Courant vers ce lieu où la naissance est donnée,
Je me retrouve très essoufflée et toute mouillée !
*
Je vais découvrir mon petit frère,
Cet être qui m’est déjà cher.
*
Serrant ses petits poings, il dort paisiblement.
Et à côté de lui, maman s’est assoupie.
Ce tableau m’émeut, je m’approche doucement,
Je m’assieds, contemplant cette part de magie.
*
Je vais découvrir mon petit frère,
Cet être qui m’est déjà cher.
*
Saurez-vous dire où ma pensée vagabonde ?
Elle se dit que je suis désormais heureuse,
Heureuse de ce plus beau cadeau du monde
Que m’a donné ma maman si fabuleuse.
*
Je vais découvrir mon petit frère,
Ce petit bonhomme qui m’est déjà cher.
*
Puis je me levai et déposai un bisou
A maman, au petit bonhomme, sur leur joue.
Après un doux regard attendri, je sortis.
La neige avait cessé, le soleil me sourit…
L'histoire d'un simple arbre?
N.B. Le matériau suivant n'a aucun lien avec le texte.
Lemma known_item (table : list (string * string)) f :
  f ∈ table.*1 → ∃ v, table_item table f = Ok v ∧ (f, v) ∈ table.
Proof.
  intros Hf. unfold table_item. destruct (table_get table f) as [v|] eqn:Hg.
  - exists v. split; [done|by apply table_get_Some].
  - exfalso. unfold table_get in Hg. destruct (find _ table) as [p|] eqn:He; [done|].
    apply list_elem_of_fmap in Hf as ([k v] & -> & Hin). apply list_elem_of_In in Hin.
    pose proof (find_none _ _ He _ Hin) as Hk. cbn in Hk. by rewrite String.eqb_refl in Hk.
Qed.

Lemma all_chars_map p f s : (∀ c, p (f c) = true) → all_chars p (map_chars f s) = true.
Proof. intros Hf. induction s as [|c s IH]; cbn; [done|]. by rewrite Hf, IH. Qed.
Lemma all_chars_lstrip p s : all_chars p s = true → all_chars p (lstrip_edge s) = true.
Proof.
  induction s as [|c s IH]; [done|]. cbn. intros H. destruct (edge_char c); [|exact H].
  apply andb_true_iff in H as [_ H]. by apply IH.
Qed.
Lemma all_chars_rstrip p s : all_chars p s = true → all_chars p (rstrip_edge s) = true.
Proof.
  induction s as [|c s IH]; [done|]. cbn. intros [Hc Hs]%andb_true_iff. specialize (IH Hs).
  destruct (rstrip_edge s) as [|d t]; [destruct (edge_char c); [done|]; cbn; by rewrite Hc|].
  change (all_chars p (String c (String d t))) with (p c && all_chars p (String d t)). by rewrite Hc, IH.
Qed.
Ecrit le 24 jullet 2004
Silhouette démunie
En ce premier jour d’hiver
De cet arbre dévêtit
Qui espérait avidement
L’arrivée de sa faveur de tous les ans :
Un joli feuillage
Plaisant à souhait
Mais il n’ignorait point
Qu’il fallait attendre la fin
De l’habituel combat
Qui opposait d’un côté
Le ténébreux hiver et de l’autre
Le lumineux printemps
Ce conflit s’avérait toujours vainc
Car l’éternel gagnant était le printemps
Qui possédait de puissants alliés
Tels les jolies fleurs qui charmaient
Toutes les personnes sensées
Et le royal soleil aux rayons d’or
Un seul regard de ce dernier et la neige flanchait
*
Silhouette de panache
En ce premier jour de printemps
De cet arbre élégant
Qui montre délibérément
Ses jolies feuilles
Ses jolies fleurs
Et secoue au gré du vent
Ce dont il est le plus fier
En s’assurant
Que tous les regards sont portés
Sur sa gracieuse personne
*
Silhouette alléchée
En ce premier jour d’été
De cet arbre gourmand
Courtisé par de jolies jeunes filles
Rayonnantes de vie
Venant recueillir en souriant
Ses fruits juteux et savoureux
*
Silhouette colorée
En ce premier jour d’automne
De cet arbre bigarré
Un coup de vent
Ses fruits ont disparus
Ses feuilles tendres deviennent or et pourpres
Le parterre regarde avec envie
Cet arbre si feuillu aux couleurs si belles
Puis se risque à demander si un prêt est possible
L’arbre, prétentieux et avare, refuse de partager
Mais c’est une lutte perdue d’avance pour lui
Car c’est écrit, en automne les feuilles tombent
Au grand plaisir du parterre
Qui se pavane à son tour
Et trouve à protester
Quand de petits enfants
S’emparent de cette magnifique parure
En criant « Regarde maman comme
Cette feuille est belle ! »
*
Silhouette amusée
D’une plante d’appartement
Qui regarde d’un œil critique
A travers la fenêtre attenante
Les débats de cet arbre dans son bois
Qui au fil des saisons
Change de personnalité
Et protège sa dernière feuille
Tel le plus grand des trésors
*
Silhouette tourmentée
De l’autre côté de la vitre
De cet arbre irrité
Qui déclare
Que cette plante à tout de même de la chance
D’être plus forte que les saisons
Et à un prix qu’il ignore
D'avoir obtenu de rester belle et feuillue
***
Rien ne sert de vanter ses atouts
Sachez que tout est éphémère
Et que le bonheur le plus simple est souvent le meilleur
Non, ce n'est pas un simple texte, un jour, si j'y arrive, je l'expliquerai ici. Mais pour y parvenir, un long chemin difficile et tortueux, alors j'attends d'avoir un guide, ou une toute petite lumière.